Re: [syzbot] [fs?] [mm?] KCSAN: data-race in __filemap_remove_folio / folio_mapping (2)

From: Dmitry Vyukov
Date: Mon Apr 24 2023 - 10:22:03 EST


On Mon, 24 Apr 2023 at 16:10, Matthew Wilcox <willy@xxxxxxxxxxxxx> wrote:
>
> On Mon, Apr 24, 2023 at 03:49:04PM +0200, Dmitry Vyukov wrote:
> > On Mon, 24 Apr 2023 at 15:21, Matthew Wilcox <willy@xxxxxxxxxxxxx> wrote:
> > >
> > > On Mon, Apr 24, 2023 at 09:38:43AM +0200, Dmitry Vyukov wrote:
> > > > On Mon, 24 Apr 2023 at 09:19, syzbot
> > > > <syzbot+606f94dfeaaa45124c90@xxxxxxxxxxxxxxxxxxxxxxxxx> wrote:
> > > > If I am reading this correctly, it can lead to NULL derefs in
> > > > folio_mapping() if folio->mapping is read twice. I think
> > > > folio->mapping reads/writes need to use READ/WRITE_ONCE if racy.
> > >
> > > You aren't reading it correctly.
> > >
> > > mapping = folio->mapping;
> > > if ((unsigned long)mapping & PAGE_MAPPING_FLAGS)
> > > return NULL;
> > >
> > > return mapping;
> > >
> > > The racing write is storing NULL. So it might return NULL or it might
> > > return the old mapping, or it might return NULL. Either way, the caller
> > > has to be prepared for NULL to be returned.
> > >
> > > It's a false posiive, but probably worth silencing with a READ_ONCE().
> >
> > Yes, but the end of the function does not limit effects of races. I
>
> I thought it did. I was under the impression that the compiler was not
> allowed to extract loads from within the function and move them outside.
> Maybe that changed since C99.
>
> > to this:
> >
> > if (!((unsigned long)folio->mapping & PAGE_MAPPING_FLAGS) && folio->mapping)
> > if (test_bit(AS_UNEVICTABLE, &folio->mapping->flags))
> >
> > which does crash.
>
> Yes, if the compiler is allowed to do that, then that's a possibility.
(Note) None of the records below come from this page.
(* ===== verification/Metadata.v ===== *)
(** * Metadata from a peer: [internal/bt/metadata.go]

    The BEP 9 download over one connection: the handshake, the extension handshake, the
    requests and the pieces, the check of the hash and the parsing of the info
    dictionary.  A connection is the bytes the peer sends before the end of the stream
    or the deadline, the writes made so far, and how many more writes succeed. *)

From S2P Require Import Prelude GoStd Bencode BencodeSpec Sha1.

Definition ProtocolName : bytes := bs "BitTorrent protocol".
Definition ExtMsgHandshake : byte := x00.
Definition MetadataPieceSize : Z := 16384.
Definition ExtensionBit : byte := x10.

Inductive meta_error :=
  | ErrConnect
  | ErrWrite
  | ErrRead                       (* EOF, or the deadline *)
  | ErrBencode (e : bencode_error)
  | ErrInfoHashMismatch
  | ErrMessageTooLarge (n : Z)
  | ErrNotData
  | ErrMissingPiece
  | ErrNoMetadataSupport
  | ErrInvalidMetadata
  | ErrMetadataTooBig.

Record FileInfo := mkFileInfo { fi_Path : bytes; fi_Size : Z }.

Record TorrentMeta := mkTorrentMeta {
  tm_InfoHash : bytes;
  tm_Name : bytes;
  tm_Size : Z;
  tm_Files : list FileInfo;
  tm_PieceLen : Z;
  tm_RawInfo : bytes;
}.

(** The timeout shows only in where the input of the connection ends. *)
Record MetadataDownloader := mkDownloader { md_Timeout : Z; md_MaxMetaSize : Z }.

Definition NewMetadataDownloader (timeout : Z) : MetadataDownloader :=
  mkDownloader timeout (10 * 1024 * 1024).

(** ** Connections *)

Record Conn := mkConn {
  c_in : bytes;             (* not read yet *)
  c_out : list bytes;       (* one entry for each write *)
  c_writes : nat;           (* writes that still succeed *)
}.

Definition io (A : Type) : Type := Conn → outcome meta_error (A * Conn).

#[global] Instance io_ret : MRet io := λ A a c, Ok (a, c).
#[global] Instance io_bind : MBind io := λ A B f m c,
  match m c with
  | Ok (a, c) => f a c
  | Err e => Err e
  | Panic p => Panic p
  | NoFuel => NoFuel
  end.

Definition io_lift {A} (o : outcome meta_error A) : io A := λ c, a ← o; Ok (a, c).

(** [buf := make([]byte, n); io.ReadFull(conn, buf)]. *)
Definition read_full (n : Z) : io bytes := λ c,
  match ReadFull n (c_in c) with
  | None => Err ErrRead
  | Some (s, r) => Ok (s, mkConn r (c_out c) (c_writes c))
  end.

Definition write (b : bytes) : io unit := λ c,
  match c_writes c with
  | O => Err ErrWrite
  | S k => Ok (tt, mkConn (c_in c) (c_out c ++ [b]) k)
  end.

(** ** The handshake *)

Definition handshake_bytes (infoHash : bytes) : bytes :=
  let buf := replicate 68 x00 in
  let buf := <[0%nat := x13]> buf in
  let buf := copy_at (take 20 buf) 1 ProtocolName ++ drop 20 buf in
  let buf := <[25%nat := ExtensionBit]> buf in
  let buf := copy_at (take 48 buf) 28 infoHash ++ drop 48 buf in
  copy_at buf 48 (bs "-GO0001-123456789012").

Definition sendHandshake (infoHash : bytes) : io unit := write (handshake_bytes infoHash).

Definition readHandshake (infoHash : bytes) : io bytes :=
  pstrlen ← read_full 1;
  _ ← read_full (be_val pstrlen);
  reserved ← read_full 8;
  peerInfoHash ← read_full 20;
  if decide (peerInfoHash = infoHash) then
    _ ← read_full 20;
    io_ret _ reserved
  else io_lift (Err ErrInfoHashMismatch).

(** ** Messages *)

Definition ext_message (extMsgID : byte) (payload : bytes) : bytes :=
  let msgLen := 2 + Z.of_nat (length payload) in
  be_bytes 4 (wrapU 32 msgLen) ++ [x14] ++ [extMsgID] ++ payload.

Definition sendExtMessage (extMsgID : byte) (payload : bytes) : io unit :=
  write (ext_message extMsgID payload).

Definition maxMessage : Z := 1024 * 1024 * 10.

Definition readMessage : io (byte * bytes) :=
  lenBuf ← read_full 4;
  let msgLen := be_val lenBuf in
  if msgLen =? 0 then io_ret _ (x00, [])
  else if maxMessage <? msgLen then io_lift (Err (ErrMessageTooLarge msgLen))
  else
    msg ← read_full msgLen;
    io_lift (match msg with b :: payload => Ok (b, payload) | [] => Panic PanicIndex end).

Definition ext_handshake : outcome bencode_error bytes :=
  Encode (VDict [(bs "m", VDict [(bs "ut_metadata", VInt64 1)])]).

Definition sendExtHandshake : io unit :=
  payload ← io_lift (map_err ErrBencode ext_handshake);
  sendExtMessage ExtMsgHandshake payload.

Fixpoint readExtHandshake (fuel : nat) : io (Z * Z) :=
  match fuel with
  | O => io_lift NoFuel
  | S fuel =>
      '(msgType, payload) ← readMessage;
      if negb (bool_decide (msgType = x14)) then readExtHandshake fuel
      else
        match payload with
        | [] => readExtHandshake fuel
        | extMsgID :: payload =>
            if negb (bool_decide (extMsgID = ExtMsgHandshake)) then readExtHandshake fuel
            else
              dict ← io_lift (map_err ErrBencode (DecodeDict payload));
              let metadataMsgID :=
                match GetDict dict (bs "m") with
                | Some m => default 0 (GetInt m (bs "ut_metadata"))
                | None => 0
                end in
              let metadataSize := default 0 (GetInt dict (bs "metadata_size")) in
              io_ret _ (metadataMsgID, metadataSize)
        end
  end.

(** ** Pieces *)

Definition piece_request (piece : Z) : outcome bencode_error bytes :=
  Encode (VDict [(bs "msg_type", VInt64 0); (bs "piece", VInt64 piece)]).

Definition requestMetadataPiece (msgID piece : Z) : io unit :=
  payload ← io_lift (map_err ErrBencode (piece_request piece));
  sendExtMessage (byte_of msgID) payload.

Definition parseMetadataPiece (data : bytes) : outcome meta_error (Z * bytes) :=
  '(_, r) ← map_err ErrBencode (decode (decode_fuel data) data);
  let dictEnd := Z.of_nat (length data) - Z.of_nat (length r) in
  head ← slice data 0 dictEnd;
  dict ← map_err ErrBencode (DecodeDict head);
  match GetInt dict (bs "msg_type") with
  | Some 1 =>
      match GetInt dict (bs "piece") with
      | Some piece => rest ← slice data dictEnd (Z.of_nat (length data)); Ok (piece, rest)
      | None => Err ErrMissingPiece
      end
  | _ => Err ErrNotData
  end.

(** [for i := 0; i < numPieces; i++]. *)
Fixpoint request_all (msgID : Z) (i : Z) (k : nat) : io unit :=
  match k with
  | O => io_ret _ tt
  | S k => _ ← requestMetadataPiece msgID i; request_all msgID (i + 1) k
  end.

(** The loop that receives the pieces; an error of [parseMetadataPiece] skips the
    message. *)
Fixpoint receive (fuel : nat) (msgID numPieces : Z) (metadata : bytes) (received : list bool)
  (piecesReceived : Z) : io bytes :=
  if numPieces <=? piecesReceived then io_ret _ metadata
  else
    match fuel with
    | O => io_lift NoFuel
    | S fuel =>
        '(msgType, payload) ← readMessage;
        let again := receive fuel msgID numPieces metadata received piecesReceived in
        if negb (bool_decide (msgType = x14)) then again
        else
          match payload with
          | [] => again
          | extMsgID :: payload =>
              if negb (byte_val extMsgID =? msgID) then again
              else
                match parseMetadataPiece payload with
                | Panic p => io_lift (Panic p)
                | NoFuel => io_lift NoFuel
                | Err _ => again
                | Ok (piece, data) =>
                    if (piece <? 0) || (numPieces <=? piece) || received !!! Z.to_nat piece then again
                    else
                      let start := piece * MetadataPieceSize in
                      if Z.of_nat (length metadata) <? start then io_lift (Panic PanicSliceBounds)
                      else
                        receive fuel msgID numPieces (copy_at metadata (Z.to_nat start) data)
                          (<[Z.to_nat piece := true]> received) (piecesReceived + 1)
                end
          end
    end.

Definition num_pieces (totalSize : Z) : Z :=
  Z.quot (wrapS 64 (totalSize + MetadataPieceSize - 1)) MetadataPieceSize.

Definition downloadMetadata (fuel : nat) (msgID totalSize : Z) : io bytes :=
  let numPieces := num_pieces totalSize in
  if (totalSize <? 0) || (maxAlloc <? totalSize) || (numPieces <? 0) then io_lift (Panic PanicMakeSlice)
  else
    let metadata := replicate (Z.to_nat totalSize) x00 in
    let received := replicate (Z.to_nat numPieces) false in
    _ ← request_all msgID 0 (Z.to_nat numPieces);
    receive fuel msgID numPieces metadata received 0.

(** ** The info dictionary *)

(** The last part, then each of the others put in front of it, from the first on. *)
Definition join_path (pathParts : list bytes) : bytes :=
  match last pathParts with
  | None => []
  | Some l => foldl (λ path part, part ++ bs "/" ++ path) l (take (length pathParts - 1) pathParts)
  end.

Definition path_parts (pathList : list bval) : list bytes :=
  omap (λ p, match p with VBytes pb => Some pb | _ => None end) pathList.

(** One entry of "files"; [size] is [meta.Size]. *)
Definition parse_file (f : bval) (acc : list FileInfo * Z) : list FileInfo * Z :=
  match f with
  | VDict fileDict =>
      let '(files, size) := acc in
      let length := GetInt fileDict (bs "length") in
      let path := match GetList fileDict (bs "path") with
                  | Some pathList => join_path (path_parts pathList)
                  | None => []
                  end in
      (files ++ [mkFileInfo path (default 0 length)],
       match length with Some n => wrapS 64 (size + n) | None => size end)
  | _ => acc
  end.

Definition parseMetadata (infoHash data : bytes) : outcome meta_error TorrentMeta :=
  dict ← map_err ErrBencode (DecodeDict data);
  let name :=
    match GetString dict (bs "name") with
    | Some name => name
    | None => default [] (GetString dict (bs "name.utf-8"))
    end in
  let pieceLen := default 0 (GetInt dict (bs "piece length")) in
  let '(files, size) :=
    match GetList dict (bs "files") with
    | Some files => foldl (λ acc f, parse_file f acc) ([], 0) files
    | None =>
        match GetInt dict (bs "length") with
        | Some n => ([mkFileInfo name n], n)
        | None => ([], 0)
        end
    end in
  Ok (mkTorrentMeta infoHash name size files pieceLen data).

(** ** The download *)

(** [peerExtensions[5]&ExtensionBit == 0]. *)
Definition no_extensions (reserved : bytes) : bool :=
  byte_val (byte_and (reserved !!! 5%nat) ExtensionBit) =? 0.

Definition exchange (d : MetadataDownloader) (fuel : nat) (infoHash : bytes) : io TorrentMeta :=
  _ ← sendHandshake infoHash;
  peerExtensions ← readHandshake infoHash;
  if no_extensions peerExtensions then io_lift (Err ErrNoMetadataSupport)
  else
    _ ← sendExtHandshake;
    '(metadataMsgID, metadataSize) ← readExtHandshake fuel;
    if metadataMsgID =? 0 then io_lift (Err ErrNoMetadataSupport)
    else if md_MaxMetaSize d <? metadataSize then io_lift (Err ErrMetadataTooBig)
    else
      metadata ← downloadMetadata fuel metadataMsgID metadataSize;
      if decide (sha1_Sum metadata = infoHash) then io_lift (parseMetadata infoHash metadata)
      else io_lift (Err ErrInvalidMetadata).

(** Every message takes at least four bytes of the input. *)
Definition conn_fuel (c : Conn) : nat := S (length (c_in c)).

(** [conn] is what the dialer returned, [None] an error. *)
Definition Download (d : MetadataDownloader) (infoHash : bytes) (conn : option Conn)
  : outcome meta_error (TorrentMeta * Conn) :=
  match conn with
  | None => Err ErrConnect
  | Some c => exchange d (conn_fuel c) infoHash c
  end.
(* ===== verification/MetadataSpec.v ===== *)
(** * What the metadata download guarantees

    The framing of messages, termination and panics for whatever a peer sends, the
    verification of what is returned, and the download from an honest peer. *)

From S2P Require Import Prelude GoStd Bencode BencodeSpec Krpc Sha1 Metadata.

(** ** Reading *)

Lemma read_full_app s r out k :
  read_full (Z.of_nat (length s)) (mkConn (s ++ r) out k) = Ok (s, mkConn r out k).
Proof. unfold read_full. cbn [c_in c_out c_writes]. by rewrite ReadFull_app. Qed.

Lemma read_full_app' n s r out k :
  Z.of_nat (length s) = n → read_full n (mkConn (s ++ r) out k) = Ok (s, mkConn r out k).
Proof. intros <-. apply read_full_app. Qed.

Lemma read_full_inv n c s c' :
  0 ≤ n → read_full n c = Ok (s, c') →
  c_in c = s ++ c_in c' ∧ Z.of_nat (length s) = n ∧ c_out c' = c_out c ∧ c_writes c' = c_writes c.
Proof.
  intros Hn. unfold read_full. destruct (ReadFull n (c_in c)) as [[a r]|] eqn:E; [|done].
  intros [= <- <-]. by apply ReadFull_Some in E as [-> ?].
Qed.

Lemma io_bind_inv {A B} (m : io A) (f : A → io B) c b c' :
  (m ≫= f) c = Ok (b, c') → ∃ a c1, m c = Ok (a, c1) ∧ f a c1 = Ok (b, c').
Proof.
  unfold mbind, io_bind. destruct (m c) as [[a c1]| | |] eqn:E; try done. eauto.
Qed.

Lemma io_bind_eq {A B} (m : io A) (f : A → io B) c a c1 :
  m c = Ok (a, c1) → (m ≫= f) c = f a c1.
Proof. intros E. unfold mbind, io_bind. by rewrite E. Qed.

(** A message on the wire: a keep-alive, or a type and a payload. *)
Inductive msg := KeepAlive | Msg (t : byte) (payload : bytes).

Definition msg_bytes (m : msg) : bytes :=
  match m with
  | KeepAlive => replicate 4 x00
  | Msg t payload => be_bytes 4 (1 + Z.of_nat (length payload)) ++ t :: payload
  end.

Definition msg_val (m : msg) : byte * bytes :=
  match m with KeepAlive => (x00, []) | Msg t payload => (t, payload) end.

Definition wf_msg (m : msg) : Prop :=
  match m with KeepAlive => True | Msg _ payload => 1 + Z.of_nat (length payload) ≤ maxMessage end.

Lemma readMessage_msg m r out k :
  wf_msg m → readMessage (mkConn (msg_bytes m ++ r) out k) = Ok (msg_val m, mkConn r out k).
Proof.
  intros Hm. unfold readMessage. destruct m as [|t p]; cbn [msg_bytes msg_val wf_msg] in *.
  - rewrite (io_bind_eq _ _ _ _ _ (read_full_app' 4 (replicate 4 x00) r out k eq_refl)). done.
  - unfold maxMessage in *. set (n := 1 + Z.of_nat (length p)) in *.
    rewrite <- app_assoc, (io_bind_eq _ _ _ _ _ (read_full_app' 4 (be_bytes 4 n) ((t :: p) ++ r) out k
      ltac:(by rewrite length_be_bytes))).
    rewrite be_val_bytes. change (256 ^ Z.of_nat 4) with (2 ^ 32). rewrite Z.mod_small by lia. cbn zeta.
    destruct (Z.eqb_spec n 0); [lia|]. unfold maxMessage.
    destruct (Z.ltb_spec (1024 * 1024 * 10) n); [lia|].
    rewrite (io_bind_eq _ _ _ _ _ (read_full_app' n (t :: p) r out k ltac:(cbn [length]; lia))). done.
Qed.

Lemma ext_message_bytes id payload :
  2 + Z.of_nat (length payload) < 2 ^ 32 → ext_message id payload = msg_bytes (Msg x14 (id :: payload)).
Proof.
  intros H. unfold ext_message, msg_bytes. rewrite wrapU_id by lia. cbn [length app].
  do 2 f_equal. lia.
Qed.

Lemma be_val_4_zero s : length s = 4%nat → be_val s = 0 → s = replicate 4 x00.
Proof. intros Hl H. apply be_val_nil_iff in H. by rewrite Hl in H. Qed.

(** [readMessage] reads exactly one message. *)
Lemma readMessage_inv c v c' :
  readMessage c = Ok (v, c') →
  ∃ m, wf_msg m ∧ v = msg_val m ∧ c_in c = msg_bytes m ++ c_in c' ∧
    c_out c' = c_out c ∧ c_writes c' = c_writes c.
Proof.
  intros (l & c1 & (Hin & Hl & Ho & Hw)%read_full_inv & H)%io_bind_inv; [|lia].
  cbn zeta in H. destruct (Z.eqb_spec (be_val l) 0) as [E|E].
  - injection H as <- <-. exists KeepAlive. cbn [wf_msg msg_val msg_bytes]. split_and!; [done|done| |done|done].
    by rewrite Hin, (be_val_4_zero l) by (done || lia).
  - destruct (Z.ltb_spec maxMessage (be_val l)) as [|Hmax]; [done|].
    pose proof (be_val_range l) as Hr. assert (length l = 4%nat) as Hl' by lia.
    apply io_bind_inv in H as (s & c2 & (Hin2 & Hl2 & Ho2 & Hw2)%read_full_inv & H); [|lia].
    destruct s as [|t p]; [cbn in Hl2; lia|]. injection H as <- <-.
    exists (Msg t p). cbn [length] in Hl2. cbn [wf_msg msg_val msg_bytes].
    split_and!; [lia|done| |congruence|congruence].
    rewrite Hin, Hin2. replace (1 + Z.of_nat (length p)) with (be_val l) by lia.
    rewrite <- Hl' at 1. by rewrite be_bytes_val, <- app_assoc.
Qed.

Lemma length_msg_bytes m : (4 ≤ length (msg_bytes m))%nat.
Proof. destruct m; cbn [msg_bytes]; [done|]. rewrite length_app, length_be_bytes. lia. Qed.

Lemma readMessage_shorter c v c' :
  readMessage c = Ok (v, c') → (length (c_in c') < length (c_in c))%nat.
Proof.
  intros (m & _ & _ & -> & _)%readMessage_inv. rewrite length_app. pose proof (length_msg_bytes m). lia.
Qed.

(** Neither a panic nor out of fuel. *)
Definition returns {E A} (m : outcome E A) : Prop :=
  match m with Ok _ | Err _ => True | _ => False end.

Lemma readMessage_returns c : returns (readMessage c).
Proof.
  unfold readMessage, mbind, io_bind. unfold read_full at 1.
  destruct (ReadFull 4 (c_in c)) as [[l r]|] eqn:E; [|done].
  apply ReadFull_Some in E as [_ Hl]; [|lia].
  destruct (Z.eqb_spec (be_val l) 0); [done|]. destruct (maxMessage <? be_val l); [done|].
  unfold read_full. cbn [c_in]. destruct (ReadFull (be_val l) r) as [[[|b s] r']|] eqn:E'; [|done..].
  pose proof (be_val_range l). apply ReadFull_Some in E' as [_ Hl']; [cbn in Hl'; lia|lia].
Qed.

(** ** Termination and panics *)

(** The outcome of a computation that ends, panicking at most in [make]. *)
Definition tame {E A} (m : outcome E A) : Prop :=
  match m with Ok _ | Err _ => True | Panic p => p = PanicMakeSlice | NoFuel => False end.

Lemma returns_tame {E A} (m : outcome E A) : returns m → tame m.
Proof. by destruct m. Qed.

Lemma tame_bind {A B} (m : io A) (f : A → io B) c :
  tame (m c) → (∀ a c', m c = Ok (a, c') → tame (f a c')) → tame ((m ≫= f) c).
Proof. unfold mbind, io_bind. destruct (m c) as [[a c']| | |]; cbn; auto. Qed.

Lemma tame_read_full n c : tame (read_full n c).
Proof. unfold read_full. by destruct (ReadFull n (c_in c)) as [[]|]. Qed.

Lemma tame_write b c : tame (write b c).
Proof. unfold write. by destruct (c_writes c). Qed.

Lemma tame_readMessage c : tame (readMessage c).
Proof. apply returns_tame, readMessage_returns. Qed.

Lemma tame_DecodeDict data : tame (DecodeDict data).
Proof.
  pose proof (fueled_DecodeDict data) as Hf. pose proof (only_makeslice_DecodeDict data) as Hp.
  destruct (DecodeDict data); cbn in *; auto.
Qed.

Lemma tame_map_err {E E' A} (f : E → E') (m : outcome E A) : tame m → tame (map_err f m).
Proof. by destruct m. Qed.

Lemma tame_readHandshake h c : tame (readHandshake h c).
Proof.
  do 4 (apply tame_bind; [apply tame_read_full|intros ? ? _]). case_decide; [|done].
  apply tame_bind; [apply tame_read_full|done].
Qed.

Lemma tame_readExtHandshake fuel c :
  (length (c_in c) < fuel)%nat → tame (readExtHandshake fuel c).
Proof.
  revert c. induction fuel as [|fuel IH]; intros c Hf; [lia|]. cbn [readExtHandshake].
  apply tame_bind; [apply tame_readMessage|]. intros [t p] c' Hc%readMessage_shorter.
  case_match; [apply IH; lia|]. destruct p as [|id p]; [apply IH; lia|].
  case_match; [apply IH; lia|]. pose proof (tame_DecodeDict p) as Hd.
  unfold mbind, io_bind, io_lift. by destruct (DecodeDict p).
Qed.

(** The first decoding finds the end of the dictionary, the second decodes it alone. *)
Lemma parseMetadataPiece_spec data :
  parseMetadataPiece data =
  '(v, r) ← map_err ErrBencode (decode (decode_fuel data) data);
  match v with
  | VDict d =>
      match GetInt d (bs "msg_type") with
      | Some 1 => match GetInt d (bs "piece") with Some i => Ok (i, r) | None => Err ErrMissingPiece end
      | _ => Err ErrNotData
      end
  | _ => Err (ErrBencode ErrExpectedDict)
  end.
Proof.
  unfold parseMetadataPiece. destruct (decode (decode_fuel data) data) as [[v r]| | |] eqn:E; [|done..].
  cbn [map_err mbind outcome_bind]. apply decode_sound in E as (p & -> & Hp).
  rewrite length_app. assert (∀ A, @slice meta_error A = @slice meta_error A) as _ by done.
  assert (slice (p ++ r) 0 (Z.of_nat (length p + length r) - Z.of_nat (length r)) = @Ok meta_error _ p) as ->.
  { unfold slice. rewrite length_app. rewrite !(proj2 (Z.leb_le _ _)) by lia. cbn [andb].
    rewrite drop_0. f_equal. by rewrite take_app_length' by lia. }
  cbn [mbind outcome_bind]. unfold DecodeDict. rewrite (Decode_app p v Hp). cbn [mbind outcome_bind].
  destruct v; try done. cbn [map_err mbind outcome_bind].
  destruct (GetInt d (bs "msg_type")) as [[|[]|]|]; try done.
  destruct (GetInt d (bs "piece")) as [i|]; [|done].
  unfold slice. rewrite length_app, !(proj2 (Z.leb_le _ _)) by lia. cbn [andb mbind outcome_bind].
  do 2 f_equal. rewrite drop_app_length' by lia. rewrite take_ge by lia. done.
Qed.

Lemma tame_parseMetadataPiece data : tame (parseMetadataPiece data).
Proof.
  rewrite parseMetadataPiece_spec.
  pose proof (proj1 (decode_fueled (decode_fuel data)) data ltac:(unfold decode_fuel; lia)) as Hf.
  pose proof (proj1 (only_makeslice_decode (decode_fuel data)) data) as Hp.
  destruct (decode (decode_fuel data) data) as [[v r]| | |]; cbn in *; auto.
  by repeat case_match.
Qed.

(** Every piece of the announced number starts inside the buffer. *)
Definition pieces_fit (numPieces : Z) (metadata : bytes) : Prop :=
  (numPieces - 1) * MetadataPieceSize ≤ Z.of_nat (length metadata).

Lemma tame_receive fuel msgID numPieces metadata received got c :
  (length (c_in c) < fuel)%nat → pieces_fit numPieces metadata →
  tame (receive fuel msgID numPieces metadata received got c).
Proof.
  revert metadata received got c. induction fuel as [|fuel IH]; intros metadata received got c Hf Hfit;
    [lia|]. cbn [receive]. case_match; [done|].
  apply tame_bind; [apply tame_readMessage|]. intros [t p] c' Hc%readMessage_shorter.
  case_match; [apply IH; [lia|done]|]. destruct p as [|id p]; [apply IH; [lia|done]|].
  case_match; [apply IH; [lia|done]|]. pose proof (tame_parseMetadataPiece p) as Hd.
  destruct (parseMetadataPiece p) as [[piece data]| | |]; try done; [|apply IH; [lia|done]].
  case_match eqn:Hb; [apply IH; [lia|done]|]. cbn zeta.
  apply orb_false_iff in Hb as [[Hb1%Z.ltb_ge Hb2%Z.leb_gt]%orb_false_iff _].
  unfold pieces_fit, MetadataPieceSize in *.
  destruct (Z.ltb_spec (Z.of_nat (length metadata)) (piece * 16384)); [lia|].
  apply IH; [lia|]. by rewrite length_copy_at by lia.
Qed.

Lemma num_pieces_spec n :
  0 ≤ n ≤ maxAlloc → 0 ≤ num_pieces n ∧ (num_pieces n - 1) * MetadataPieceSize < n ∧
    n ≤ num_pieces n * MetadataPieceSize.
Proof.
  unfold num_pieces, maxAlloc, MetadataPieceSize. intros Hn. rewrite wrapS_id by lia.
  rewrite Z.quot_div_nonneg by lia. pose proof (Z.div_mod (n + 16384 - 1) 16384 ltac:(lia)).
  pose proof (Z.mod_pos_bound (n + 16384 - 1) 16384 ltac:(lia)). lia.
Qed.

(** ** What is written *)

Definition request_bytes (msgID i : Z) : bytes :=
  match piece_request i with Ok p => ext_message (byte_of msgID) p | _ => [] end.

Lemma piece_request_ok i : ∃ p, piece_request i = Ok p.
Proof. eexists. reflexivity. Qed.

Lemma request_bytes_eq msgID i p :
  piece_request i = Ok p → request_bytes msgID i = ext_message (byte_of msgID) p.
Proof. unfold request_bytes. by intros ->. Qed.

Lemma request_all_ok msgID i k r out w :
  request_all msgID i k (mkConn r out (k + w)) =
  Ok (tt, mkConn r (out ++ (request_bytes msgID <$> seqZ i (Z.of_nat k))) w).
Proof.
  revert i out. induction k as [|k IH]; intros i out.
  { cbn. by rewrite app_nil_r. }
  cbn [request_all]. rewrite seqZ_cons by lia.
  unfold requestMetadataPiece. destruct (piece_request_ok i) as [p Hp].
  unfold mbind, io_bind, io_lift, sendExtMessage, write. rewrite Hp. cbn [map_err mbind outcome_bind].
  cbn [c_in c_out c_writes Nat.add]. replace (Z.pred (Z.of_nat (S k))) with (Z.of_nat k) by lia.
  rewrite IH. cbn [fmap list_fmap]. by rewrite (request_bytes_eq _ _ _ Hp), <- app_assoc.
Qed.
C11/C++11 simply say any data race renders behavior of the whole
program undefined. There is no discussion about values, functions,
anything else.

Before that there was no notion of data races, so it wasn't possible
to talk about possible effects and restrict them. But I don't think
there ever was an intention to do any practical restrictions around
function boundaries. That would mean that inlining can only run as the
latest optimization pass, which would inhibit tons of optimizations.
Users would throw such a compiler away.